Use of prefab elements in construction projects clearly on the rise

The European construction industry is booming and there is a very strong demand on the residential market in several European countries, like the Netherlands, United Kingdom and Germany where the market is asking for affordable housing in urban areas. A strong demand from the market combined with a lack of skilled labour in the European construction industry is a mismatch that the industry currently faces. In order to keep up with the demand, new ways of construction are clearly on the rise to ensure that we can build faster and less labour intensive.

One of the solutions that architects expect to gain ground is the usage of prefab elements in construction projects.

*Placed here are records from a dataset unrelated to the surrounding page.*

(* ===== verification/DirectorySpec.v ===== *)
(** * DirectorySpec: directories and paths against their contents

    The listing of a directory as a function of its bytes, the resolution of a
    path as a relation on listings, and the proof that the code implements
    both. *)
From S2P Require Import Prelude Ctype Strtok File FileSpec Directory.

(** ** References *)

(** The entries of a directory: blocks of 32 bytes up to the end mark. *)
Fixpoint entries (n : nat) (b : list Z) : list FileEntry :=
  match n with
  | O => []
  | S n =>
      if decide (length b < 32)%nat then []
      else if b !!! 0%nat =? 0 then [] else file_entry (take 32 b) :: entries n (drop 32 b)
  end.
Definition dir_entries_of (b : list Z) : list FileEntry := entries (S (length b / 32)) b.
Definition listing (b : list Z) : list FileInfo := entry_info <$> filter (fun e => is_listed e = true) (dir_entries_of b).

Section spec.
Context `{HB : !Bios} `{HG : !GoodBios HB}.
Variable d : disk.
Variable info : fs_info.

(** ** Files of both kinds as streams *)
Inductive file_ok (content : list Z) : file -> Prop :=
  | ok_seq first last f : seq_ok d first last f -> content = sectors_content d (run_of first last) ->
      file_ok content (SequentialFile f)
  | ok_clus cs f : clus_ok d info cs f -> content = sectors_content d (chain_lbas info cs) ->
      file_ok content (ClusterFile f).

Lemma file_size content f : file_ok content f -> stat_size (file_stat f) = Z.of_nat (length content).
Proof.
  intros [first last g Hg ->|cs g Hg ->]; cbn.
  - rewrite seq_content_length by apply (seq_range _ _ _ _ Hg). apply (seq_size _ _ _ _ Hg).
  - rewrite chain_content_length by apply (clus_spc _ _ _ _ Hg). apply (clus_size _ _ _ _ Hg).
Qed.

Lemma file_rewind content f : file_ok content f ->
  exists f', file_seek 0 SEEK_SET f = Ret (0, f') /\ file_ok content f' /\ file_tell f' = 0 /\
    file_stat f' = file_stat f.
Proof.
  intros [first last g Hg ->|cs g Hg ->]; cbn [file_seek].
  - destruct (seq_seek_set d first last 0 g Hg) as [-> Hok]; [done|]. eexists. split; [done|].
    split; [by econstructor|done].
  - destruct (clus_seek_set d info cs 0 g Hg) as [-> Hok]; [done|]. eexists. split; [done|].
    split; [by econstructor|done].
Qed.

#[export] Program Instance file_stream (content : list Z) (Hb : Forall (urange 8) content) :
  Stream (file_getc d info) content := {| st_ok := file_ok content; st_pos := file_tell |}.
Next Obligation.
  intros content Hb f [first last g Hg _|cs g Hg _]; cbn;
    [apply (seq_cursor _ _ _ _ Hg)|apply (clus_cursor _ _ _ _ Hg)].
Qed.
Next Obligation. done. Qed.
Next Obligation.
  intros content Hb f [first last g Hg ->|cs g Hg ->] Hge; cbn [file_tell file_getc] in *.
  - by rewrite (st_eof (Stream := seq_stream d first last) g Hg Hge).
  - by rewrite (st_eof (Stream := clus_stream d info cs) g Hg Hge).
Qed.
Next Obligation.
  intros content Hb f b [first last g Hg ->|cs g Hg ->] Hn; cbn [file_tell file_getc] in *.
  - destruct (st_next (Stream := seq_stream d first last) g b Hg Hn) as (g' & -> & Hok & Hpos).
    eexists. split; [done|]. split; [by apply (ok_seq _ first last)|done].
  - destruct (st_next (Stream := clus_stream d info cs) g b Hg Hn) as (g' & -> & Hok & Hpos).
    eexists. split; [done|]. split; [by apply (ok_clus _ cs)|done].
Qed.

(** ** The listing *)
Section listing.
Variable content : list Z.
Hypothesis Hbytes : Forall (urange 8) content.

Definition rest_of (f : file) : list Z := drop (Z.to_nat (file_tell f)) content.

Lemma next_entry_spec f : file_ok content f ->
  exists f', next_entry d info f = Ret (head (entries 1 (rest_of f)), f') /\ file_ok content f' /\
    (head (entries 1 (rest_of f)) <> None -> rest_of f' = drop 32 (rest_of f)).
Proof.
  intros Hok. unfold next_entry, file_read.
  pose proof (st_nonneg (Stream := file_stream content Hbytes) f Hok) as Hpos. cbn [st_pos file_stream] in Hpos.
  destruct (read_loop_spec (HS := file_stream content Hbytes) _ _ (Z.to_nat sizeof_FileEntry) f Hok)
    as (f' & Hread & Hok' & Hpos'). cbn [st_pos st_ok file_stream] in *.
  rewrite (bind_Ret _ _ _ _ _ Hread). exists f'. fold (rest_of f) in *.
  change (Z.to_nat sizeof_FileEntry) with 32%nat in *. rewrite length_take in *. cbn [entries].
  unfold sizeof_FileEntry. destruct (decide (length (rest_of f) < 32)%nat) as [Hlt|Hge].
  - rewrite (proj2 (Z.eqb_neq _ _)) by lia. split; [done|]. split; [done|]. done.
  - rewrite (proj2 (Z.eqb_eq _ _)) by lia. rewrite lookup_total_take by lia.
    split; [by destruct (_ =? 0)|]. split; [done|]. intros _. unfold rest_of at 1. rewrite Hpos'.
    rewrite Nat.min_l, Z2Nat.inj_add by lia. unfold rest_of. rewrite drop_drop. reflexivity.
Qed.

(** A turn of the loops, against the reference. *)
Lemma entries_step n b :
  match head (entries 1 b) with
  | None => entries (S n) b = []
  | Some e => entries (S n) b = e :: entries n (drop 32 b) /\ (32 <= length b)%nat
  end.
Proof. cbn [entries]. destruct (decide _); [done|]. destruct (_ =? 0); cbn [head]; [done|]. split; [done|lia]. Qed.

Definition listed (n : nat) (b : list Z) : list FileEntry := filter (fun e => is_listed e = true) (entries n b).

Lemma listed_cons e l : filter (fun e => is_listed e = true) (e :: l) =
  if is_listed e then e :: filter (fun e => is_listed e = true) l else filter (fun e => is_listed e = true) l.
Proof. rewrite filter_cons. by destruct (is_listed e). Qed.

Lemma count_entries_spec n count f : file_ok content f -> (length (rest_of f) < 32 * n)%nat ->
  exists f', count_entries d info n count f = Ret (count + Z.of_nat (length (listed n (rest_of f))), f') /\
    file_ok content f'.
Proof.
  revert count f. induction n as [|n IH]; intros count f Hok Hlen; [lia|]. cbn [count_entries].
  destruct (next_entry_spec f Hok) as (f1 & Hnext & Hok1 & Hrest). rewrite (bind_Ret _ _ _ _ _ Hnext).
  unfold listed. pose proof (entries_step n (rest_of f)) as Hstep.
  destruct (head (entries 1 (rest_of f))) as [e|].
  - destruct Hstep as [-> Hge]. rewrite <- Hrest by done. rewrite listed_cons.
    edestruct (IH (if is_listed e then count + 1 else count) f1 Hok1) as (f2 & Hrun & Hok2).
    { rewrite Hrest, length_drop by done. lia. }
    exists f2. rewrite Hrun. split; [|done]. unfold listed. destruct (is_listed e); [|done].
    cbn [length]. ret_lia.
  - rewrite Hstep. exists f1. split; [|done]. cbn. by rewrite Z.add_0_r.
Qed.

Lemma list_entries_spec n num count f : file_ok content f -> (length (rest_of f) < 32 * n)%nat ->
  count + Z.of_nat (length (listed n (rest_of f))) <= num ->
  exists f', list_entries d info n num count f = Ret (entry_info <$> listed n (rest_of f), f') /\
    file_ok content f'.
Proof.
  revert count f. induction n as [|n IH]; intros count f Hok Hlen Hnum; [lia|]. cbn [list_entries].
  destruct (next_entry_spec f Hok) as (f1 & Hnext & Hok1 & Hrest). rewrite (bind_Ret _ _ _ _ _ Hnext).
  unfold listed in *. pose proof (entries_step n (rest_of f)) as Hstep.
  destruct (head (entries 1 (rest_of f))) as [e|].
  - destruct Hstep as [Heq Hge]. rewrite Heq in *. rewrite <- Hrest in * by done. rewrite listed_cons in *.
    assert (length (rest_of f1) < 32 * n)%nat as Hlen1 by (rewrite Hrest, length_drop by done; lia).
    destruct (is_listed e).
    + cbn [length] in Hnum. rewrite (proj2 (Z.ltb_lt _ _)) by lia.
      destruct (IH (count + 1) f1 Hok1 Hlen1) as (f2 & Hrun & Hok2); [lia|].
      rewrite (bind_Ret _ _ _ _ _ Hrun). by exists f2.
    + by apply IH.
  - rewrite Hstep. by exists f1.
Qed.

Lemma init_spec f : file_ok content f ->
  exists f', init d info f = Ret (Dir f' (listing content)) /\ file_ok content f'.
Proof.
  intros Hok. unfold init. pose proof (file_size content f Hok) as Hsize.
  destruct (file_rewind content f Hok) as (f1 & Hseek & Hok1 & Hpos1 & _). rewrite (bind_Ret _ _ _ _ _ Hseek).
  assert (entry_fuel f = S (length content / 32)) as ->.
  { unfold entry_fuel, sizeof_FileEntry. rewrite Hsize. change 32 with (Z.of_nat 32).
    by rewrite <- Nat2Z.inj_div, Nat2Z.id. }
  assert (forall f, file_tell f = 0 -> rest_of f = content) as Hall.
  { intros g Hg. unfold rest_of. by rewrite Hg. }
  assert (length content < 32 * S (length content / 32))%nat as Hfuel by (apply Nat.mul_succ_div_gt; lia).
  destruct (count_entries_spec (S (length content / 32)) 0 f1 Hok1) as (f2 & Hcount & Hok2); [by rewrite Hall|].
  rewrite (bind_Ret _ _ _ _ _ Hcount), Hall by done.
  destruct (file_rewind content f2 Hok2) as (f3 & Hseek3 & Hok3 & Hpos3 & _). rewrite (bind_Ret _ _ _ _ _ Hseek3).
  edestruct (list_entries_spec (S (length content / 32))) as (f4 & Hlist & Hok4); [exact Hok3| |
    |rewrite Hlist; exists f4; rewrite Hall by done; by split]; rewrite Hall by done; [done|].
  apply Z.le_refl.
Qed.
End listing.

(** ** Paths *)
Section path.
Variables fat_first fat_last : Z.

(** The clusters of the file that an entry of a directory designates. *)
Definition file_at (i : FileInfo) (cs : list Z) : Prop :=
  chain d fat_first fat_last (u16 (fi_cluster i)) cs /\ capacity info cs < 2 ^ 32 /\
  0 <= fi_size i <= capacity info cs.
Definition content_of (cs : list Z) : list Z := sectors_content d (chain_lbas info cs).

(** What the names of a path lead to from a directory with these entries. *)
Inductive opens : list FileInfo -> list (list Z) -> option (FileInfo * list Z) -> Prop :=
  | opens_none infos name names : find_name name infos = None -> opens infos (name :: names) None
  | opens_last infos name i cs : find_name name infos = Some i -> file_at i cs ->
      opens infos [name] (Some (i, cs))
  | opens_notdir infos name n names i cs : find_name name infos = Some i -> file_at i cs ->
      fi_directory i = false -> opens infos (name :: n :: names) None
  | opens_dir infos name n names i cs r : find_name name infos = Some i -> file_at i cs ->
      fi_directory i = true -> opens (listing (content_of cs)) (n :: names) r ->
      opens infos (name :: n :: names) r.

(** An open file, before the first read. *)
Record opened (i : FileInfo) (cs : list Z) (g : cluster_file) : Prop := {
  opened_ok : clus_ok d info cs g;
  opened_cursor : cf_cursor g = 0;
  opened_mode : stat_mode (cf_stat g) = if fi_directory i then F_DIR else F_REG
}.

Lemma dir_openFile_spec dir name i cs f : find_name name (dir_infos dir) = Some i -> file_at i cs ->
  0 < sectors_per_cluster info -> seq_ok d fat_first fat_last f ->
  exists g f', dir_openFile d info dir name f = Ret (Some (ClusterFile g), f') /\
    seq_ok d fat_first fat_last f' /\ opened i cs g.
Proof.
  intros Hfind (Hch & Hcap & Hsize) Hspc Hok. unfold dir_openFile. rewrite Hfind.
  edestruct (create_spec d info fat_first fat_last (fi_cluster i)) as (f' & g & Hrun & Hok' & Hg & Hc & Hs);
    [exact Hch|exact Hok|done|done| |rewrite (bind_Ret _ _ _ _ _ Hrun)]; [done|].
  exists g, f'. split; [done|]. split; [done|]. split; [done|done|]. by rewrite Hs.
Qed.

In app. a quarter of all construction projects, some form of prefabrication (also referred to as Modern Methods of Construction or off-site construction) is already used. This is one of the key findings about the current status of prefab in construction. In the European Architectural Barometer USP Marketing Consultancy has asked 1,400 architects in eight European countries on their expectation regarding the development of prefab in construction.  

Prefab elements mainly plain, unfinished elements

Currently in app. a quarter of projects architects indicate that some form of prefabricated elements are applied. Differences can be seen per country. In the Netherlands in two out of five projects prefab elements are used, while in the United Kingdom less than a fifth of construction projects already contain prefabricated elements. Countries that follow the Netherlands in terms of often using prefab elements are Germany and Poland. In app. a third of the projects in these countries prefab elements are applied.

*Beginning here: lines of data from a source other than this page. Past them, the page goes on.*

Lemma item_08x fuel l v args out : urange 32 v -> render str fuel l args = Some out ->
  render str (S fuel) (37 :: 48 :: 56 :: 120 :: l) (v :: args) = Some (hex8 v ++ out).
Proof. intros Hv Hr. cbn -[fmt_int wrap hex8]. rewrite wrap_small, Hr by done. cbn -[fmt_int hex8]. by rewrite hex8_text. Qed.
End items.

Ltac item_literal := apply item_lit; [by repeat constructor|cbn; lia|cbn [length Nat.sub]].

Lemma render_frame str f : urange 32 (fr_cs f) -> urange 32 (fr_eip f) -> urange 32 (fr_eflags f) ->
  urange 32 (fr_esp f) -> urange 32 (fr_ss f) ->
  render_format str (chars frame_format) [fr_cs f; fr_eip f; fr_eflags f; fr_esp f; fr_ss f] = Some (frame_text f).
Proof.
  intros H1 H2 H3 H4 H5. unfold render_format, frame_text.
  change (chars frame_format) with (chars "CS: " ++ 37 :: 48 :: 56 :: 120 :: [10] ++ chars "IP: " ++ 37 :: 48 :: 56 :: 120 :: [10] ++
    chars "EFLAGS: " ++ 37 :: 48 :: 56 :: 120 :: [10] ++ chars "ESP: " ++ 37 :: 48 :: 56 :: 120 :: [10] ++
    chars "SS: " ++ 37 :: 48 :: 56 :: 120 :: [10]).
  do 4 (item_literal; apply item_08x; [done|]; item_literal). item_literal. apply item_08x; [done|].
  apply (item_lit str [10] _ [] [] []); [by repeat constructor|cbn; lia|done].
Qed.

Lemma render_exception str n p : 0 <= n < 256 -> urange 32 p -> p <> 0 -> str p = Some (chars (exception_name n)) ->
  render_format str (chars exception_format) [p; n] = Some (exception_text n).
Proof.
  intros Hn Hp Hne Hs. unfold render_format, exception_text.
  change (chars exception_format) with (chars "Exception " ++ 37 :: 115 :: chars "(" ++ 37 :: 100 :: chars ") occured" ++ [10]).
  item_literal. apply item_s; [done..|]. item_literal. apply item_d; [done|]. item_literal.
  apply (item_lit str [10] _ [] [] []); [by repeat constructor|cbn; lia|done].
Qed.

Although in many countries a substantial number of projects already contain prefabricated elements, architects also indicate that the used forms of prefab elements are still relatively basic. Non-insulated and unfinished 2D panels are currently most prevalent within construction projects. It is quite interesting that in the United Kingdom less projects contained prefab elements, but when they contain prefab it is more often an insulated or finished elements or a 3D module, while the countries with the highest penetration of prefab elements also show the highest percentage in usage of plain unfinished elements.

Strong growth of more elaborate forms of prefab expected

In all countries there is a tendency towards the usage of more elaborate forms of prefabrication. Insulated or finished elements and 3D modules (such as bathroom or kitchen pods) are expected to strongly gain ground in future years. For both the building envelope as well as inner building parts, architects indicate that they expect a strong growth of fully off-site finished prefab elements. This could be an off-site manufactured facade already including panels or stone strips, or finished inner walls with plaster or decorative paint already applied off-site.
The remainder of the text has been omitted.